Problem: Report, from the records below, every line where the word "last" appears.

Entries provided:
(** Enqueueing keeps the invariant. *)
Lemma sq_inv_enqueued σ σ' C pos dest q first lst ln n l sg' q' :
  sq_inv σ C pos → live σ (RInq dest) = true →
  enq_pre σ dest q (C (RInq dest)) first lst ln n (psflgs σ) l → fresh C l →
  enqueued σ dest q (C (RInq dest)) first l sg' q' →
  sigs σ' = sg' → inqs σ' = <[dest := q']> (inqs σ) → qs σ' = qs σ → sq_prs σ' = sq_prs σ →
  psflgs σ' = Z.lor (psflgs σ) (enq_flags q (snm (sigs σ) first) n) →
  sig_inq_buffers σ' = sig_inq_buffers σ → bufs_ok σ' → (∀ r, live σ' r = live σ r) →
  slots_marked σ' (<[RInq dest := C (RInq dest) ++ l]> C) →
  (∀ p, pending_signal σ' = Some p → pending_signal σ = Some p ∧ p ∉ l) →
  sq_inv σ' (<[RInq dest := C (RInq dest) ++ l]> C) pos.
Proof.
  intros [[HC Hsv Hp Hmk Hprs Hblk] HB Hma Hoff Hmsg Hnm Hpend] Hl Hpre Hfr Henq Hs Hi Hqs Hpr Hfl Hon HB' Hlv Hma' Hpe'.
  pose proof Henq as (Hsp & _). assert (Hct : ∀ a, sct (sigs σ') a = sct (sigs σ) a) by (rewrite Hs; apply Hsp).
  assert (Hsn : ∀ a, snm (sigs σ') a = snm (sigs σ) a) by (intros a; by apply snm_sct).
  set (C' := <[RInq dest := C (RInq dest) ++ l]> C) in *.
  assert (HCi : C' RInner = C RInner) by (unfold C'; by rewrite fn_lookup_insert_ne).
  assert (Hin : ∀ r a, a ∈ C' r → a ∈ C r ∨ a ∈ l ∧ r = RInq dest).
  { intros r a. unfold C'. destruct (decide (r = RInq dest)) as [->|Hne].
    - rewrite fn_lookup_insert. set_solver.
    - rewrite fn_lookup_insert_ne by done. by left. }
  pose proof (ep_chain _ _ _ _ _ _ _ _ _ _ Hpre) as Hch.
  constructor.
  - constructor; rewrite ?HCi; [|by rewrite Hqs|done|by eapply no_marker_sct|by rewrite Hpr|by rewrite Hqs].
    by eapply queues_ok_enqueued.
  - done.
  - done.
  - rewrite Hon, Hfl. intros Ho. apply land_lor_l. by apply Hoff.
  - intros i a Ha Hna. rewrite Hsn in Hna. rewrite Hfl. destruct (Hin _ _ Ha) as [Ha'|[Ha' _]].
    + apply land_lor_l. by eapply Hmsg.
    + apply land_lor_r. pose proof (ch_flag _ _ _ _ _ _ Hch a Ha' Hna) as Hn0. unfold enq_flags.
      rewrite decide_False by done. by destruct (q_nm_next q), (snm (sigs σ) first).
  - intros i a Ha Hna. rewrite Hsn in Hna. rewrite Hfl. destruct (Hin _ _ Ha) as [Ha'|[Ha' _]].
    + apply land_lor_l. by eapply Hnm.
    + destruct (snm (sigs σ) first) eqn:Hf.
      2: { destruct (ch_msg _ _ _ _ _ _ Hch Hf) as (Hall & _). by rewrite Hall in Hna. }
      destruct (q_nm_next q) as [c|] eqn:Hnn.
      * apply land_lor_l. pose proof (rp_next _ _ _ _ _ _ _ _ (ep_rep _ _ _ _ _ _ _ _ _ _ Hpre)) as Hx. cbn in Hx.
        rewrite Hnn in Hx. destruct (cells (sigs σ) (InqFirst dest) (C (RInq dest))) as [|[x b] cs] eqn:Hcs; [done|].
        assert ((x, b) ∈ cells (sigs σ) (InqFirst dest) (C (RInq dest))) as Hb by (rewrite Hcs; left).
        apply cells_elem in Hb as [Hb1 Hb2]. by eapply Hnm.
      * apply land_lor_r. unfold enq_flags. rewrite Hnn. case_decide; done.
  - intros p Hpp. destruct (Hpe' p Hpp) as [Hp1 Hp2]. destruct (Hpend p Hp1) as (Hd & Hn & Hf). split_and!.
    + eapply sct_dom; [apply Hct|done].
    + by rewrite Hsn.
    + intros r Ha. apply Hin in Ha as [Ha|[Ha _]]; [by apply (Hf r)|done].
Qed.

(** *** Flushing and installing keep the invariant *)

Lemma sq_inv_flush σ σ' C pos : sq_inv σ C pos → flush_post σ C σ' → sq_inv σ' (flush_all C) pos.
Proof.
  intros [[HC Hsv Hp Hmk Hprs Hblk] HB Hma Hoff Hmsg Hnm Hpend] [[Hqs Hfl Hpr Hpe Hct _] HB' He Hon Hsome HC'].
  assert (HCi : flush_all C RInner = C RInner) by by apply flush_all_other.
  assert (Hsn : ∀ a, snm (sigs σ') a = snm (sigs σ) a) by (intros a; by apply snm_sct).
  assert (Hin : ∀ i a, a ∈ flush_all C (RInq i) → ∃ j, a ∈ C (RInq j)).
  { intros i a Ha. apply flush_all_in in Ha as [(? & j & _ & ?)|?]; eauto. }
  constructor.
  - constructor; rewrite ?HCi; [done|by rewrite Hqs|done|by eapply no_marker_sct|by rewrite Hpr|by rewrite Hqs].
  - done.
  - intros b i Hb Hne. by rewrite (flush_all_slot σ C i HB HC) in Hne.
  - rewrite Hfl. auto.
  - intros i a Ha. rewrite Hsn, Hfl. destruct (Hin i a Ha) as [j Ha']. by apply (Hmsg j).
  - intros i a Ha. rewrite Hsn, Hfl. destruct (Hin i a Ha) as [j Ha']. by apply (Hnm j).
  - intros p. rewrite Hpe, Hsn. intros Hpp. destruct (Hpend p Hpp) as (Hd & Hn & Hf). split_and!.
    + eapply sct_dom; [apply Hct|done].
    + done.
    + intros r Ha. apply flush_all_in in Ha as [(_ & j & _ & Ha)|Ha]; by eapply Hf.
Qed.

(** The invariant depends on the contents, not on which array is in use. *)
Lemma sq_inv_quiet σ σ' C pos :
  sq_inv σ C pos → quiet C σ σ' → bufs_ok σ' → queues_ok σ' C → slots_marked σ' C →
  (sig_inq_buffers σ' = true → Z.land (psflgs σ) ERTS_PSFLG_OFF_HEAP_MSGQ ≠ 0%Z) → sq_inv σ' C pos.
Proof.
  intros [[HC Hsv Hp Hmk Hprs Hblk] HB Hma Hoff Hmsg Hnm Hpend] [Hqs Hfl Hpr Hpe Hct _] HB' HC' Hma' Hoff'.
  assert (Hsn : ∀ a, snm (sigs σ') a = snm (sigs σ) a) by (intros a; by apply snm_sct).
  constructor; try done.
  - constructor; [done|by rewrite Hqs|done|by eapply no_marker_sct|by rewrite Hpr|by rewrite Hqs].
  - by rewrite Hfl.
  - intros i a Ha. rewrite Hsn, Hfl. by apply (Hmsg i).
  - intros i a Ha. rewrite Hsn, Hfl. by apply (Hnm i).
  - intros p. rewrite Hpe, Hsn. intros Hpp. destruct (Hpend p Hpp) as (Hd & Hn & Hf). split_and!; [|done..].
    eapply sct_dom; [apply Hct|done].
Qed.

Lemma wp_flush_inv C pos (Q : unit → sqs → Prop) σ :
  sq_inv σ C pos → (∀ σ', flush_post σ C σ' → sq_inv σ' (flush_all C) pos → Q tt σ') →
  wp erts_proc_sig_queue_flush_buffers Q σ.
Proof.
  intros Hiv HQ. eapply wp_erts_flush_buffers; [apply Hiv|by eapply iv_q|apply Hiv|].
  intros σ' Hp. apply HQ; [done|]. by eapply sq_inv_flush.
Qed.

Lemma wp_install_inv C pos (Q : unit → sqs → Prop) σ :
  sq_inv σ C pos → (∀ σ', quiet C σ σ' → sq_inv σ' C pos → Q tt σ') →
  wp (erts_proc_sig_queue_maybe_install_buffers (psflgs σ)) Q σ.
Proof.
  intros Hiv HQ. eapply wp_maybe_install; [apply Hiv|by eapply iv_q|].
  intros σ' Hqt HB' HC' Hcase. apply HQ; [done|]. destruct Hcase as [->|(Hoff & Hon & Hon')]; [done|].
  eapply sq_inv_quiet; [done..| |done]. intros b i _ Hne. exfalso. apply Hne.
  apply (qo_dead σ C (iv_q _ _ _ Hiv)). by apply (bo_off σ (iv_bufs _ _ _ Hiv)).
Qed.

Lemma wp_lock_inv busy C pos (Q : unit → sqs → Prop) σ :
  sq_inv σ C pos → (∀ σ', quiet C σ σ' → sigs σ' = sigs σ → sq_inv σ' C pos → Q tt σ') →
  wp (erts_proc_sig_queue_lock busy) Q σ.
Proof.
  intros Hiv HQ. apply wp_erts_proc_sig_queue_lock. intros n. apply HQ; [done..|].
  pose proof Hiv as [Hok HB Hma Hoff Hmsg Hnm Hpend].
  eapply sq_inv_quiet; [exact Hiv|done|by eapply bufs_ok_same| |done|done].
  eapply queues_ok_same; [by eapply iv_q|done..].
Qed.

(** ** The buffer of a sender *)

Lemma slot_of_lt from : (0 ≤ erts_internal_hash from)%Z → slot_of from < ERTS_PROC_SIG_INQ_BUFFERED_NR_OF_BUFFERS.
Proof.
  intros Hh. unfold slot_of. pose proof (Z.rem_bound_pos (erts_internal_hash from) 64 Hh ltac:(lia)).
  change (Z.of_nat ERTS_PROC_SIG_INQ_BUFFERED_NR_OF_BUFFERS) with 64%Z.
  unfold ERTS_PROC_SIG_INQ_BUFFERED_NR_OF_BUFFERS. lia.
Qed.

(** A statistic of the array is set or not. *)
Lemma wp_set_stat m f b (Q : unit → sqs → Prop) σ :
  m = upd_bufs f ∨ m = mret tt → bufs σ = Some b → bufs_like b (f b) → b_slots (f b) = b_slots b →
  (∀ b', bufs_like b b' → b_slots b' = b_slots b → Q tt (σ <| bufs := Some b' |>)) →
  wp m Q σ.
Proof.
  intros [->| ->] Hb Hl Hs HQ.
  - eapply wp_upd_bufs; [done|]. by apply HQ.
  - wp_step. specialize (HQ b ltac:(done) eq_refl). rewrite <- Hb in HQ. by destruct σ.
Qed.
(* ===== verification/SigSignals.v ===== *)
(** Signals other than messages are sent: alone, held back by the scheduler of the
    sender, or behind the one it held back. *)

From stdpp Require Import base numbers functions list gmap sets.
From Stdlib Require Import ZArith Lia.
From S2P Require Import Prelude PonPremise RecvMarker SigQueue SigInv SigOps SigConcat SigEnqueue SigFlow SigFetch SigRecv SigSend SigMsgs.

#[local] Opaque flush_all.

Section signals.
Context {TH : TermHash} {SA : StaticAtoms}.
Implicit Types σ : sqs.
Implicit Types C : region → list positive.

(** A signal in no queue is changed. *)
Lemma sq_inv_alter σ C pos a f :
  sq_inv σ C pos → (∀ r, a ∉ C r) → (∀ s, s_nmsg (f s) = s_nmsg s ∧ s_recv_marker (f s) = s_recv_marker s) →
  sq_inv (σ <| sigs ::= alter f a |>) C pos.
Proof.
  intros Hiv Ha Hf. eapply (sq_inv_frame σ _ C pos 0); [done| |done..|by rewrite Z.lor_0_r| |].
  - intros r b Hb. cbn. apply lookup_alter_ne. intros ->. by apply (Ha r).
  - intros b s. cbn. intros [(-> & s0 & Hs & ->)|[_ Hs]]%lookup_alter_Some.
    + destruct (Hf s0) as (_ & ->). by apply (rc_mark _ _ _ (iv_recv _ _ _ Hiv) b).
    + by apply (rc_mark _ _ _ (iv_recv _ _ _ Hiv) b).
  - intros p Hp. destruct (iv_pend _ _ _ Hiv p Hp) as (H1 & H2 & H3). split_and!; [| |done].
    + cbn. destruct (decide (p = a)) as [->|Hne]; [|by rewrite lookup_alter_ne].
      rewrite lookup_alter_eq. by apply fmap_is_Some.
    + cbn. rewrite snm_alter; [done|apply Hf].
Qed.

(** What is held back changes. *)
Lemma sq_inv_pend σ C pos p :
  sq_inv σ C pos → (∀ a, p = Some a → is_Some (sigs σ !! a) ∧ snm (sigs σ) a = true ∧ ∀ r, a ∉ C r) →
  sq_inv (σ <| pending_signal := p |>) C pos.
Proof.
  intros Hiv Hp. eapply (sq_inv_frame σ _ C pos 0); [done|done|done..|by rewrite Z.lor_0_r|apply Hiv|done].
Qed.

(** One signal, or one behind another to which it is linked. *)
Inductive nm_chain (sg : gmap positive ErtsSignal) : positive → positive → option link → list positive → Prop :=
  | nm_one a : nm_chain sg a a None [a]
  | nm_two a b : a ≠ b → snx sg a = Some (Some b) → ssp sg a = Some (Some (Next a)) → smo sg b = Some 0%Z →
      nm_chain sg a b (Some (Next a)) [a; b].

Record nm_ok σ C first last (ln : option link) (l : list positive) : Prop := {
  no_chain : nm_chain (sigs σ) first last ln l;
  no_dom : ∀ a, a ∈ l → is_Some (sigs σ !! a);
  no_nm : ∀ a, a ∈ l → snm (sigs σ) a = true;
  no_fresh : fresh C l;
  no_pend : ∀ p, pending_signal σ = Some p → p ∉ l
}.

Answer space:
Record nm_ok σ C first last (ln : option link) (l : list positive) : Prop := {
  no_chain : nm_chain (sigs σ) first last ln l;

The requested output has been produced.